CNSMDP
Conservatoire national supérieur de musique et de danse de Paris. Institution française / Jumelé avec la Juilliard School (New York) dans le cadre du programme boursier d’échanges franco-américain de la Fondation Carla Bruni-Sarkozy (2010)
C’est un fait : le Conservatoire national supérieur de musique et de danse de Paris est né pendant la Révolution française (1795).
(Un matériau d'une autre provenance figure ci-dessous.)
Fixpoint lex_digits (s : list ascii) (acc : Z) (seen : bool) : option (Z * list ascii) :=
  match s with
  | c :: r => if is_digit c then lex_digits r (acc * 10 + Z.of_nat (nat_of_ascii c - 48)) true
              else if seen then Some (acc, s) else None
  | [] => if seen then Some (acc, []) else None
  end.

(** A string body up to its closing quote, with the one-character escapes
    of JSON; [\u] escapes are outside the fragment. *)
Definition unescape (c : ascii) : option ascii :=
  let n := nat_of_ascii c in
  if ((n =? 34) || (n =? 92) || (n =? 47))%nat then Some c
  else if Ascii.eqb c "n"%char then Some (ascii_of_nat 10)
  else if Ascii.eqb c "t"%char then Some (ascii_of_nat 9)
  else if Ascii.eqb c "r"%char then Some (ascii_of_nat 13)
  else if Ascii.eqb c "b"%char then Some (ascii_of_nat 8)
  else if Ascii.eqb c "f"%char then Some (ascii_of_nat 12)
  else None.

Fixpoint lex_string (s : list ascii) : option (string * list ascii) :=
  match s with
  | [] => None
  | c :: r =>
      if (nat_of_ascii c =? 34)%nat then Some (EmptyString, r)
      else if (nat_of_ascii c =? 92)%nat then
        match r with
        | e :: r' =>
            match unescape e, lex_string r' with
            | Some c', Some (t, r'') => Some (String c' t, r'')
            | _, _ => None
            end
        | [] => None
        end
      else match lex_string r with
           | Some (t, r') => Some (String c t, r')
           | None => None
           end
  end.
Est-il pour autant révolutionnaire ? Loin de l’aspect institutionnel qu’il peut revêtir, le CNSMDP, tel qu’il s’abrège volontiers, a la particularité d’avoir éloigné la musique de l’esprit de Cour pour lui offrir un enseignement avec des musiciens dont l’histoire a retenu les noms : de Cherubini à Fauré, on peut dire que la maison a été bien gardée… Ses professeurs furent aussi prestigieux que ses directeurs : Ravel, Debussy, Paul Dukas, Darius Milhaud, Olivier Messiaen… C’est un style à la française, envié de par le monde, qui s’est transmis là. Ses master classes (de Rostropovitch à Yehudi Menuhin en passant par Zubin Mehta) sont également restées gravées dans les mémoires. Car le CNSM, qui se dit aussi CNSMDP, dans la mesure où il englobe le Conservatoire de danse, ne s’est pas contenté en deux siècles d’enseigner le piano et le chant. Il a ouvert ses portes à la composition, l’harmonie tout comme aux métiers du son, aux nouvelles technologiques et au jazz. Longtemps situé rue de Madrid, à l’initiative de François Mitterrand, il a déménagé depuis à La Villette, dans le vaste projet de Cité de la musique dessiné par l’architecte Christian de Portzamparc. À préciser que le lieu accueille 18 % d’étudiants étrangers, 41 nationalités différentes, qui confirment son intérêt sur le plan international.